Pennsylvania legislature moves to preempt Philadelphia paid sick leave
Last month, Philadelphia Mayor Michael Nutter signed mandatory paid sick leave into law, promising workers at businesses of ten or more employees at least an hour of paid leave for every 40 hours worked. The legislation survived seven years of political wrangling and two prior vetoes by Nutter, but come mid-May, Philadelphia will become the first municipality in Pennsylvania and the 17th in the nation to offer such protections.
But not if the state legislature has anything to say about it.

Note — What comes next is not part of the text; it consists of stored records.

(** * 1inch intent-swap example scripts: a shallow embedding

    The repository is a set of one-shot TypeScript scripts over the 1inch
    Fusion SDKs.  This development embeds the code the repository owns:
    the helpers of [evm/shared/types.ts] and [solana/utils/connection.ts],
    the two [createProvider] adapters, and the control flow of every
    script (checks, call order, polling loops, WebSocket trackers and
    entry points).  Calls into the SDKs, the RPC clients and the codecs
    are the environment: their replies are inputs of the model. *)

From Stdlib Require Import ZArith NArith List Lia Bool Ascii String.
From Equations Require Import Equations.
Import ListNotations.

Open Scope string_scope.

(* ===================================================================== *)
(** * JavaScript values used by the scripts *)
(* ===================================================================== *)

Module Js.

Definition inspect {A : Type} (x : A) : { y : A | x = y } := exist _ x eq_refl.

(** ** Strings *)

(** [s.startsWith(p)] *)
Fixpoint startsWith (p s : string) : bool :=
  match p, s with
  | EmptyString, _ => true
  | String a p', String b s' => if Ascii.eqb a b then startsWith p' s' else false
  | String _ _, EmptyString => false
  end.

(** [s.includes(sub)] *)
Fixpoint includes (sub s : string) : bool :=
  if startsWith sub s then true
  else match s with
       | EmptyString => false
       | String _ s' => includes sub s'
       end.

(** [s.slice(0, n)] *)
Fixpoint take (n : nat) (s : string) : string :=
  match n, s with
  | S n', String c s' => String c (take n' s')
  | _, _ => EmptyString
  end.

(** [s.slice(n)] *)
Fixpoint drop (n : nat) (s : string) : string :=
  match n, s with
  | S n', String _ s' => drop n' s'
  | _, _ => s
  end.

(** [c.repeat(n)] for a one-character string *)
Fixpoint repeat (c : ascii) (n : nat) : string :=
  match n with
  | O => EmptyString
  | S n' => String c (repeat c n')
  end.

(** [s.padStart(target, c)] for a one-character pad string: a string
    that is already [target] long or longer is returned unchanged. *)
Definition padStart (target : nat) (c : ascii) (s : string) : string :=
  repeat c (target - String.length s) ++ s.

(** [parts.join(sep)] *)
Fixpoint join (sep : string) (parts : list string) : string :=
  match parts with
  | [] => ""
  | [p] => p
  | p :: rest => p ++ sep ++ join sep rest
  end.

(** ** BigInt *)

Definition digitChar (d : N) : ascii := ascii_of_N (48 + d).

(** Decimal digits of a natural number, most significant first. *)
Equations digitsN (n : N) : string by wf (N.to_nat n) lt :=
  digitsN n with inspect (n <? 10)%N := {
    | exist _ true _ => String (digitChar n) ""
    | exist _ false H => digitsN (n / 10) ++ String (digitChar (n mod 10)) "" }.
Next Obligation.
  apply N.ltb_ge in H.
  assert (n / 10 < n)%N by (apply N.div_lt; lia).
  lia.
Qed.

(** [BigInt.prototype.toString()], also what a template literal prints. *)
Definition toString (z : Z) : string :=
  if (z <? 0)%Z then "-" ++ digitsN (Z.abs_N z) else digitsN (Z.abs_N z).

(** Reading a digit string back (used to state what a prefix of digits
    denotes). *)
Definition digitValue (c : ascii) : N := N_of_ascii c - 48.

Fixpoint valueAcc (acc : N) (s : string) : N :=
  match s with
  | EmptyString => acc
  | String c s' => valueAcc (acc * 10 + digitValue c) s'
  end.

Definition valueOf (s : string) : N := valueAcc 0 s.

Fixpoint allDigits (s : string) : bool :=
  match s with
  | EmptyString => true
  | String c s' => (48 <=? N_of_ascii c)%N && (N_of_ascii c <=? 57)%N && allDigits s'
  end.

(** ** Thrown values

    What a [catch] clause can observe of a thrown value: whether it is
    an [Error] instance, its message (or, for other values, how the
    console prints it), and the [response.data] payload that HTTP
    client errors carry. *)

Inductive Payload :=
| NoResponse                    (* no [response] property *)
| NoData                        (* [response] without truthy [data] *)
| Data (json : string).         (* truthy [response.data], as JSON.stringify prints it *)

Record Thrown := mkThrown {
  isError : bool;
  message : string;
  payload : Payload
}.

Definition Error (msg : string) : Thrown := mkThrown true msg NoResponse.

Inductive Result (A : Type) :=
| Ok (a : A)
| Throw (e : Thrown).
Arguments Ok {A} a.
Arguments Throw {A} e.

End Js.

(* ===================================================================== *)
(** * evm/shared/types.ts *)
(* ===================================================================== *)

Module Types.
Import Js.

Record Config := mkConfig {
  apiKey : string;
  privateKey : string;
  rpcUrl : string;
  networkId : string
}.

(** [process.env]: the four variables the EVM scripts read. *)
Record ProcessEnv := mkEnv {
  API_KEY : option string;
  EVM_PRIVATE_KEY : option string;
  EVM_NETWORK_ID : option string;
  EVM_RPC_URL : option string
}.

Inductive NetworkEnum :=
| ETHEREUM | COINBASE | BINANCE | POLYGON | ARBITRUM | OPTIMISM | AVALANCHE
| GNOSIS | FANTOM | ZKSYNC | LINEA | SONIC | UNICHAIN.

(** [NETWORK_MAP], listed in the order [Object.keys] enumerates it
    (integer-like keys in ascending numeric order). *)
Definition NETWORK_MAP : list (string * NetworkEnum) :=
  [ ("1", ETHEREUM); ("10", OPTIMISM); ("56", BINANCE); ("100", GNOSIS);
    ("130", UNICHAIN); ("137", POLYGON); ("146", SONIC); ("250", FANTOM);
    ("324", ZKSYNC); ("8453", COINBASE); ("42161", ARBITRUM);
    ("43114", AVALANCHE); ("59144", LINEA) ].

Fixpoint lookup {V : Type} (k : string) (m : list (string * V)) : option V :=
  match m with
  | [] => None
  | (k', v) :: m' => if String.eqb k k' then Some v else lookup k m'
  end.

Definition keys {V : Type} (m : list (string * V)) : list string := map fst m.

Module TOKENS.
Definition NATIVE := "0xEeeeeEeeeEeEeeEeEeEeeEEEeeeeEeeeeeeeEEeE".
Definition WETH := "0xC02aaA39b223FE8D0A0e5C4F27eAD9083C756Cc2".
Definition USDC := "0xA0b86991c6218b36c1d19D4a2e9Eb0cE3606eB48".
Definition _1INCH := "0x111111111117dC0aa78b770fA6A738034120C302".
End TOKENS.

Module CONTRACTS.
Definition AGGREGATION_ROUTER_V6 := "0x111111125421ca6dc452d289314280a0f8842a65".
Definition NATIVE_ORDERS_FACTORY := "0xa562172dd87480687debca1cd7ab6a309919e9d8".
Definition PERMIT2 := "0x000000000022D473030F116dDEE9F6B43aC78BA3".
End CONTRACTS.

Definition getDefaultRpcUrl (networkId : string) : string :=
  "https://api.1inch.com/web3/" ++ networkId.

(** [x || d] on an environment variable: unset and empty both fall
    through to the default. *)
Definition orDefault (x : option string) (d : string) : string :=
  match x with
  | Some (String c s) => String c s
  | _ => d
  end.

(** [!x] on an environment variable. *)
Definition missing (x : option string) : bool :=
  match x with
  | Some (String _ _) => false
  | _ => true
  end.

Definition loadConfig (env : ProcessEnv) : Result Config :=
  let networkId := orDefault (EVM_NETWORK_ID env) "1" in
  if missing (API_KEY env) then
    Throw (Error "Missing required environment variable: API_KEY")
  else
    let rpcUrl := orDefault (EVM_RPC_URL env) (getDefaultRpcUrl networkId) in
    if missing (EVM_PRIVATE_KEY env) then
      Throw (Error "Missing required environment variable: EVM_PRIVATE_KEY")
    else if negb (startsWith "0x" (orDefault (EVM_PRIVATE_KEY env) "")) then
      Throw (Error "EVM_PRIVATE_KEY must start with 0x")
    else
      Ok (mkConfig (orDefault (API_KEY env) "") (orDefault (EVM_PRIVATE_KEY env) "")
                   rpcUrl networkId).

(** [formatAmount(amount, decimals)]; [decimals] ranges over the
    non-negative integers (for any other number [BigInt(decimals)] or
    [**] throws a RangeError).  BigInt [/] and [%] truncate towards
    zero. *)
Definition formatAmount (amount : Z) (decimals : N) : string :=
  let divisor := (10 ^ Z.of_N decimals)%Z in
  let integerPart := Z.quot amount divisor in
  let fractionalPart := Z.rem amount divisor in
  let fractionalStr := padStart (N.to_nat decimals) "0"%char (toString fractionalPart) in
  toString integerPart ++ "." ++ take 6 fractionalStr.

Arguments formatAmount : simpl never.

Definition is1inchGateway (rpcUrl : string) : bool :=
  includes "api.1inch.com/web3" rpcUrl.

(** What [createFusionSDK] builds: the arguments of [new FusionSDK]. *)
Record FusionSDK := mkSDK {
  sdk_url : string;
  sdk_network : NetworkEnum;
  sdk_signer : string;
  sdk_authKey : string
}.

Definition createFusionSDK (config : Config) : Result FusionSDK :=
  match lookup (networkId config) NETWORK_MAP with
  | None =>
      Throw (Error ("Unsupported network ID: " ++ networkId config
                    ++ ". Supported: " ++ join ", " (keys NETWORK_MAP)))
  | Some network =>
      Ok (mkSDK "https://api.1inch.com/fusion" network (privateKey config) (apiKey config))
  end.

End Types.

(* ===================================================================== *)
(** * evm/providers/interface.ts, ethers.ts, viem.ts *)
(* ===================================================================== *)

Module Interface.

Nutter signed Philadelphia’s sick leave law on February 12. At that point, conservative lawmakers in Harrisburg, had already introduced a bill that, if passed, would prevent municipalities from establishing paid sick leave laws or any other kind of mandated time off. Unhappy with the latest developments from the state’s largest city, state senators altered the legislation on March 3 to ban any such law passed after January 1, 2015 (the earlier language would have let previously enacted ordinances stand)..
The amendment’s primary sponsor is State Senator John Eichelberger, a conservative Republican from central Pennsylvania and a longstanding opponent of paid sick leave legislation.
“The amendment was introduced because we do not want to allow municipalities to try to sneak in changes to local ordinances before this bill is placed into law,” Senator Eichelberger told Al Jazeera America. “The city of Philadelphia knew that we had a bipartisan effort to get this done and they passed this anyway. We need to ensure we have a system across the Commonwealth of Pennsylvania that is uniform. We can’t allow municipalities to put a hodgepodge system of local ordinances that would be very difficult for people to understand.”
Labor standards at the municipal level have become increasingly common since the 1990s, as the power of organized labor has steadily retrenched. City minimum wage and paid sick leave bills were first passed in the early years of the 21st century, and conservative lawmakers at the state level quickly reacted. Pennsylvania already preempts municipalities from establishing minimum wages above the state standard, an amendment passed in 2006.
“What we have in this case are instances where local governments have gone beyond their scope of authority,” says Eichelberger. “They only have the power we grant them, nothing more.”
As municipal paid sick leave laws have become increasingly common — a ninth city in New Jersey just enacted one earlier this week — preemptive state-level legislation has been on the rise, too. Currently eleven states have such laws on the books, including Florida, Arizona, Indiana, and many Southern states. Wisconsin Governor Scott Walker, a 2016 GOP presidential hopeful, was among the first to sign such legislation, overriding Milwaukee’s 2008 voter-approved ordinance, one of the first paid sick leave measures ever passed.
“We see [preemption bills] like whack-a-moles, they pop up [when opponents] can’t win at the ballot or in City Hall,” says Ellen Bravo, executive director of Family Values @ Work, a coalition that advocates for paid leave laws. “It’s indicative of a disregard of democracy. They claim it’s to not have a hodgepodge of local bills and to set a uniform standard, but the uniform they want is zero.”